Un bois de cerf travaillé porte des traces de sciage et de décorticage. Le dernier époi (branche) est scié et poli, il était destiné à servir de chasse-lame, une pièce intermédiaire placée entre le silex et le marteau permettant de réaliser une percussion indirecte. Cette technique utilisée au Néolithique et à l’Âge du Bronze permet de façonner des lames fines et régulières.

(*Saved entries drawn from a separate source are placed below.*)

Lemma compaction_target_greatest profile previous events policy now :
  0 <= rp_min_tail_change_count policy ->
  greatest_target profile previous policy now events
    (compaction_target profile previous events policy now).
Proof.
  intros Hmin. unfold greatest_target, coverable, compaction_target,
    compaction_target_event_index.
  set (cutoff := saturating_sub_i64 now (Z.max (rp_change_retention_seconds policy) 0)).
  set (m := Z.to_nat _). assert (Z.of_nat m = rp_min_tail_change_count policy) as Hm by lia.
  destruct (Nat.leb_spec (length events) m) as [Hshort|Hlong]; [lia|].
  destruct (rposition _ events) as [o|] eqn:Ho.
  - apply rposition_Some in Ho as [(x & Hx & Hold) Hafter]. apply Z.leb_le in Hold.
    set (i := Nat.min o (length events - m - 1)).
    pose proof (lookup_lt_Some _ _ _ Hx) as Hlt.
    destruct (events !! i) as [event|] eqn:Hi; [|apply lookup_ge_None in Hi; lia].
    cbn [ct_covered_change_count ct_retained_tail_change_count ct_profile ct_covers_revision
      ct_previous_snapshot_covers_revision ct_covers_change_id].
    split_and!; [lia|lia| | |lia|done|done|].
    + exists o, x. split_and!; [lia|done|done].
    + intros n (Hn & Hlen & j & event' & Hj & Hl & Hc).
      assert (j <= o)%nat; [|lia]. apply Nat.nlt_ge. intros Hoj.
      specialize (Hafter j event' Hoj Hl). rewrite Z.leb_gt in Hafter. lia.
    + exists event. split; [|done]. by replace (Z.to_nat _) with i by lia.
  - intros n (_ & _ & j & event & _ & Hl & Hc).
    pose proof (rposition_None _ _ _ _ Ho Hl) as Hf. rewrite Z.leb_gt in Hf. lia.
Qed.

Une occupation rurale à l’Âge du Fer
Fouille à proximité du bâtiment frigorifique en construction.
Crédits : CD62/ DA.
Sur le secteur le plus élevé du terrain, des populations ont creusé des fosses et des silos qui témoignent d’un lieu de vie domestique et rurale. La présence de trous de poteaux a été reconnue, mais leurs dispositions et leurs mauvais états de conservation ne permettent pas la reconstitution de bâtiment. L’essentiel des vestiges devait se situer un peu plus haut au sud sur le versant, là où un bâtiment frigorifique a été construit.
Des silos de l’Âge du Fer
Crédits : CD62/ DA.
Une batterie de dix-neuf silos s’étend sur la partie centrale des fouilles. La taille des silos est d’environ 1 m de profondeur et de 1,50 m de diamètre et ils sont utilisés pour le stockage des céréales. Ils ont ensuite servi pour jeter les détritus : tessons de poteries, charbons de bois, fragments d’os de mammifères et silex.
Crédits : CD62/ DA.
Dans l’un des silos ont été découverts des pendeloques composées d’un fragment d’os du pied d’un bœuf, d’un fragment de silex, d’un petit galet et d’une incisive de cheval. Toutes ont un trou permettant de les enfiler pour former une parure. Leur présence dans un contexte domestique n’est pas courante, ce type d’objets fait partie habituellement des offrandes funéraires.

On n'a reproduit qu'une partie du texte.